Over the next five days, the three friends gradually made their way to Baghdad, hitching rides with Iraqis and linking up with dozens of other volunteers.

"There were Syrians, Palestinians, Egyptians. They came from all Arab countries. All of them felt like me. We wanted to fight the Americans," he said.

They reached Baghdad from the north just as American troops were entering the southern outskirts of the capital. Fahd joined some 200 other volunteers and was taken by Iraqi army officers to a succession of military barracks and sports clubs, trying to stay one step ahead of American air strikes. After two days on the move, the Iraqis gave the volunteers AK-47 assault rifles and rocket-propelled grenade (RPG) launchers. Fahd had never even fired a gun before, let alone had any formal military training.
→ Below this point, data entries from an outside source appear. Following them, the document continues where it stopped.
(** ** A started flow can be resolved *)

(** The record with its instants at the database's resolution. *)
Definition truncated (t : Transaction) : Transaction :=
  mkTransaction (Transaction_ID t) (Transaction_TokenHash t) (Transaction_Kind t) (Transaction_ClientID t)
    (Transaction_RedirectURI t) (Transaction_Scopes t) (Transaction_PKCEChallenge t) (Transaction_PKCEMethod t)
    (Transaction_State t) (Transaction_Nonce t) (Transaction_PromptCreate t) (Transaction_ResponseType t)
    (Transaction_ResponseMode t) (Transaction_Prompts t) (Transaction_MaxAgeSeconds t)
    (timestamp (Transaction_CreatedAt t)) (timestamp (Transaction_ExpiresAt t)) None "".

Lemma stored_truncated t :
  match Transaction_MaxAgeSeconds t with Some n => 0 <= n < 2 ^ 32 | None => True end → stored t = truncated t.
Proof.
  intros Ha. unfold stored, truncated, stored_row, mapAuthTransaction, authTransactionParams, uint32ToInt64. simpl.
  rewrite !valueString_pointerString. f_equal. unfold int64ToUint32. destruct (Transaction_MaxAgeSeconds t) as [n|]; [|done].
  rewrite (proj2 (Z.ltb_ge n 0)), (proj2 (Z.ltb_ge (2 ^ 32 - 1) n)) by lia. done.
Qed.

Lemma flow_age f : uint32_age f → match authflow.VerifiedInput_MaxAgeSeconds (flow_input f) with Some n => 0 <= n < 2 ^ 32 | None => True end.
Proof. destruct f as [|input]; [done|]. simpl. unfold carried, authflow.default_prompts. by destruct (_ && _). Qed.

(** Canonicalization and the prompt default touch nothing else. *)
Lemma carried_field {A} (field : authflow.VerifiedInput → A) input :
  (∀ p i, field (authflow.with_prompts p i) = field i) → (∀ l i, field (authflow.with_scopes l i) = field i) →
  field (carried input) = field input.
Proof. intros Hp Hs. unfold carried, authflow.default_prompts. destruct (_ && _); by rewrite ?Hp, Hs. Qed.
Lemma carried_scopes input :
  authflow.VerifiedInput_Scopes (carried input) = authflow.canonicalStrings (authflow.VerifiedInput_Scopes input).
Proof. unfold carried, authflow.default_prompts. by destruct (_ && _). Qed.

(** A checked request makes a transaction the authorization service accepts. *)
Lemma checked_valid id token input now :
  id ≠ uuid_Nil → authflow.VerifiedInput_ClientID input ≠ uuid_Nil → authflow.VerifiedInput_RedirectURI input ≠ "" →
  authflow.VerifiedInput_ResponseType input = "code" → authflow.VerifiedInput_ResponseMode input = "query" →
  canonical (authflow.VerifiedInput_Scopes input) → len (authflow.VerifiedInput_PKCEChallenge input) = 43 →
  validAuthorizationTransaction (truncated (authflow.new_transaction s id token KindAuthorization input now)) = true.
Proof.
  intros Hid Hcl Huri Hty Hmode Hsc Hlen. unfold validAuthorizationTransaction. simpl.
  assert (authflow.VerifiedInput_PKCEChallenge input ≠ "") by (intros E0; rewrite E0 in Hlen; done).
  rewrite !(bool_decide_eq_false_2 (_ = uuid_Nil)), Hty, Hmode, (bool_decide_eq_false_2 (_ = "")), (bool_decide_eq_false_2 (_ = "")), Hlen by done.
  simpl. destruct Hsc as (_ & Hnd & Hsup & Ho). pose proof (NoDup_supported_length _ Hnd Hsup).
  assert (length (authflow.VerifiedInput_Scopes input) ≠ 0%nat) by (intros E0%nil_length_inv; rewrite E0 in Ho; by apply not_elem_of_nil in Ho).
  apply andb_true_intro. split; apply Z.leb_le; lia.
Qed.
(** Nobody has the name. *)
Definition unknown_login : authn.LoginInput := login_input login_form.2 "nobody" demo_password.
Definition form_preauth : option PreauthSessionRow :=
  find_row (λ r, pa_TokenHash r == HashToken (authn.LoginInput_PreAuthToken unknown_login)) (preauth_sessions login_form.1).
Definition form_transaction : option AuthTransactionRow :=
  find_row (λ r, tx_TokenHash r == authflow.HashToken (authn.LoginInput_TransactionToken unknown_login)) (auth_transactions login_form.1).
Lemma unknown_flow : ∃ p t, login_flow unknown_login login_at login_form.1 p t ∧ timestamp login_at < pa_ExpiresAt p ∧ pa_AttemptCount p < 5.
Proof.
  destruct form_preauth as [p|] eqn:Hp; [|by vm_compute in Hp]. destruct form_transaction as [t|] eqn:Ht; [|by vm_compute in Ht].
  exists p, t. pose proof Hp as Hp'. pose proof Ht as Ht'. vm_compute in Hp', Ht'. injection Hp' as Ep. injection Ht' as Et.
  split; [split; [split; vm_compute; reflexivity|exact Hp| | | |exact Ht| |]|]; rewrite <- ?Ep, <- ?Et; vm_compute; try split; reflexivity.
Qed.
Lemma login_uniform_refusal_witness : ∃ w' e,
  authn.Login demo_authn None None unknown_login login_at (world_of login_form.1 150) = (w', inr e) ∧
  (e = identity_ErrInvalidCredentials ∨ e = go_panic) ∧ w_compared w' = [demo_phc].
Proof.
  destruct unknown_flow as (p & t & Hf & Hx & Ha).
  destruct (identity.Verify demo_hasher None demo_password demo_phc) as [[ok rehash]|e] eqn:Hv; [|by vm_compute in Hv].
  assert (Hn : login_record "nobody" login_form.1 = None) by by vm_compute.
  refine (login_uniform_refusal demo_authn None None unknown_login login_at (world_of login_form.1 150) p t ok rehash
    eq_refl (world_ok _ _ login_db_ok) Hf Hx Ha _ _).
  - change (login_record _ _) with (login_record "nobody" login_form.1). rewrite Hn. exact Hv.
  - change (login_record _ _) with (login_record "nobody" login_form.1). rewrite Hn. intros r [=].
Defined.
Lemma hand_out_sole c requestID now w w' id clear :
  db_ok (w_db w) → hand_out c requestID now w = (w', inl (id, clear)) → clear ≠ "" →
  db_ok (w_db w') ∧ client.validSecret clear = true ∧ sole_secret id clear (w_db w') ∧
  ∃ row, oidc_clients (w_db w') !! id = Some row ∧ cl_ClientType row = TypeConfidential.
Proof.
  intros Hok H Hne. destruct c as [actor input|actor cid]; simpl in H; apply Tx_bind_inl in H as (w1 & r & H & [= <- <- <-]).
  - unfold client.Create in H. apply Tx_bind_inl in H as (w2 & [[c secret] clear] & Hp & H).
    apply prepareCreate_inl in Hp as (Hdb & _ & _ & Hcase).
    apply Tx_bind_inl in H as (w3 & event & (s3 & _ & ->)%lift_sysrand_inl & H). apply Tx_bind_inl in H as (w4 & x & Hc & [= <- <-]).
    cbn [client.Created_Client client.Created_Secret] in *. simpl in Hc.
    destruct Hcase as [(_ & _ & Hcl)|(Hty & Hv & sid & ->)]; [done|].
    split; [by apply (run_ok (OpCreateClient _ _ _) _ (λ _ : unit, ResultDone) _ _ _ eq_refl Hc); simpl; rewrite Hdb|]. split; [done|].
    apply inTxWithAudit_inl in Hc as (w5 & w6 & E5 & Hc & E6). simpl in E5. rewrite Hdb in E5. rewrite <- E6. split.
    + refine (create_sole _ _ _ _ _ _ _ _ Hc); [congruence|done].
    + apply create_client_inv in Hc as (_ & _ & audits & ->). exists (new_client_row (createClientParams c)). simpl.
      split; [apply lookup_insert_eq|exact Hty].
  - unfold client.RotateSecret in H. apply Tx_bind_inl in H as (w2 & c & [Hdb _]%GetClient_inl & H). tx_step H. tx_step H.
    apply newSecret_inl in Hmint as [Hv [sid Hr]]. apply Tx_bind_inl in H as (w3 & event & (s3 & _ & ->)%lift_sysrand_inl & H).
    apply Tx_bind_inl in H as (w4 & x & Hc & [= <- <-]). simpl in Hc.
    split; [apply (run_ok (OpRotateSecret _ _ _ _) _ (λ _ : unit, ResultDone) _ _ _ eq_refl Hc); simpl; congruence|]. split; [done|].
    apply inTxWithAudit_inl in Hc as (w5 & w6 & E5 & Hc & E6). rewrite <- E6. split.
    + unfold sole_secret. rewrite (rotate_sole _ _ _ _ _ _ _ Hc), Hr. done.
    + apply rotate_inv in Hc as ((row & Hrow & Hty) & _ & audits & ->). by exists row.
Qed.

(** A secret is what authenticates, and the only one.  The clear secret that [Create]
    or [RotateSecret] hands out has the shape of a secret and belongs to a confidential
    client; as long as nothing changes and the client is active, [ValidateSecret] accepts
    exactly the well-formed values with the digest of that secret, and returns the client;
    every other value is refused as an unknown client. *)
Theorem client_secret_roundtrip c requestID now w w' id clear :
  db_ok (w_db w) → hand_out c requestID now w = (w', inl (id, clear)) → clear ≠ "" →
  client.validSecret clear = true ∧
  ∃ row, oidc_clients (w_db w') !! id = Some row ∧ cl_ClientType row = TypeConfidential ∧
  ∀ w2 presented, quiet w2 → w_db w2 = w_db w' → cl_Status row = client_StatusActive → client.validSecret presented = true →
    (client.HashSecret presented = client.HashSecret clear →
       ∃ w3, client.ValidateSecret (cl_ClientID row) presented w2 = (w3, inl (client_of (w_db w2) row))) ∧
    (client.HashSecret presented ≠ client.HashSecret clear →
       ∃ w3, client.ValidateSecret (cl_ClientID row) presented w2 = (w3, inr client_ErrNotFound)).
Proof.
  intros Hok H Hne. destruct (hand_out_sole _ _ _ _ _ _ _ Hok H Hne) as (Hok' & Hv & Hs & row & Hrow & Hty).
  split; [done|]. exists row. split; [done|]. split; [done|]. intros w2 presented Hq Ew Hst Hp.
  eapply ValidateSecret_iff; by rewrite ?Ew.
Qed.

(** A redirect URI matches byte for byte.  For a client whose registered URIs passed
    the rules, [RedirectURIMatches] accepts a candidate exactly when it is one of them;
    there is no prefix, wildcard or normalizing match. *)
Theorem redirect_match_exact c candidate :
  (∀ u, u ∈ Client_RedirectURIs c → client.validateURI u (client.allowHTTPOnLoopback s) = None) →
  client.RedirectURIMatches s c candidate = true ↔ candidate ∈ Client_RedirectURIs c.
Proof.
  intros Hu. unfold client.RedirectURIMatches. rewrite list_elem_of_In. split.
  - destruct (_ != _); [done|]. intros (u & Hin & E)%existsb_exists. apply bool_decide_eq_true in E. by subst.
  - intros Hin. rewrite (Hu candidate) by (by apply list_elem_of_In). simpl. apply existsb_exists. exists candidate.
    split; [done|]. by apply bool_decide_eq_true.
Qed.
End service.

(** ** A confidential client at the demonstration installation *)

Definition demo_clients : client.Service := client.NewService false.
Definition demo_registration : client.CreateInput :=
  client.mkCreateInput TypeConfidential " Web app " "" "" false ["https://app.example/cb "; "https://app.example/cb"] []
    ["profile"; "openid"].

Lemma client_secret_roundtrip_witness : ∃ w' id clear,
  hand_out demo_clients (AtCreation 1 demo_registration) "req-1" t0 (world_of demo_db 0) = (w', inl (id, clear)) ∧
  client.validSecret clear = true.
Proof.
  assert (Hn : match (hand_out demo_clients (AtCreation 1 demo_registration) "req-1" t0 (world_of demo_db 0)).2 with
               | inl (_, clear) => clear ≠ "" | inr _ => False end) by (vm_compute; discriminate).
  destruct (hand_out demo_clients (AtCreation 1 demo_registration) "req-1" t0 (world_of demo_db 0)) as [w' [[id clear]|e]] eqn:H; [|destruct Hn].
  exists w', id, clear. split; [exact eq_refl|].
  exact (proj1 (client_secret_roundtrip demo_clients _ _ _ _ w' id clear (world_ok _ _ demo_db_ok) H Hn)).
Defined.

Lemma demo_redirect_secure : client.validateURI redirect false = None.
Proof. by vm_compute. Qed.
Lemma demo_secure : registry_secure demo_clients demo_db.
Proof.
  split; simpl.
  - apply map_Forall_singleton. simpl. apply validateURI_secure, demo_redirect_secure.
  - apply map_Forall_empty.
  - repeat (apply map_Forall_insert_2; [simpl; set_solver|]). apply map_Forall_empty.
Qed.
"They showed us how to fire the gun and the RPG then they took us to a road bridge on a highway somewhere in Baghdad," he says. "There were 50 of us in my group and we positioned ourselves on one side of the bridge and waited for the Americans to arrive."

A few hours later, an American column of tanks and infantry backed by helicopters approached the opposite end of the bridge.

"I cannot describe my feeling at that moment. I was very excited. I cared nothing for Saddam Hussein. I was there to defend the dignity and honor of my religion," Fahd says.

As Fahd shouldered his RPG launcher and prepared to attack, his companions fled, leaving him alone with only two other volunteers.

"We refused to leave and instead fired our rockets at the Americans. We hit three tanks and some soldiers. I saw the soldiers fall but I don't know if they were killed or wounded," he says.

His supply of rockets depleted, Fahd picked up his rifle, but it jammed. The three volunteers decided to escape.

"We crawled away from our position but as I stood to climb over a wall I felt three bullets hit me in the back. I fell to the ground and another bullet hit me in the leg," Fahd says.

Bleeding heavily, but still conscious, Fahd was rescued 10 minutes later by other volunteers and taken to hospital where he learned that one of the bullets had hit his spine, paralyzing him from the waist down.

After he spent several days recovering, the hospital arranged for a car to take him back to Syria.

Fahd's parents, who had no idea of their son's whereabouts, were distraught when they learned of his condition.

"His father hugged him and kissed him and was very sad," says Mahmoud al-Mirai, Fahd's uncle. "As a father, he had many dreams and ambitions for his eldest son."

From a poor background, there is little prospect of Fahd's family affording the kind of medical care that might help him walk again.

Fahd was shot the same day that Baghdad fell, and the futility of his sacrifice still rankles.

"If I had known that the Republican Guard would betray us, I would never have gone to Baghdad," he says. "If they had fought with courage and dignity alongside us, I could accept my injury."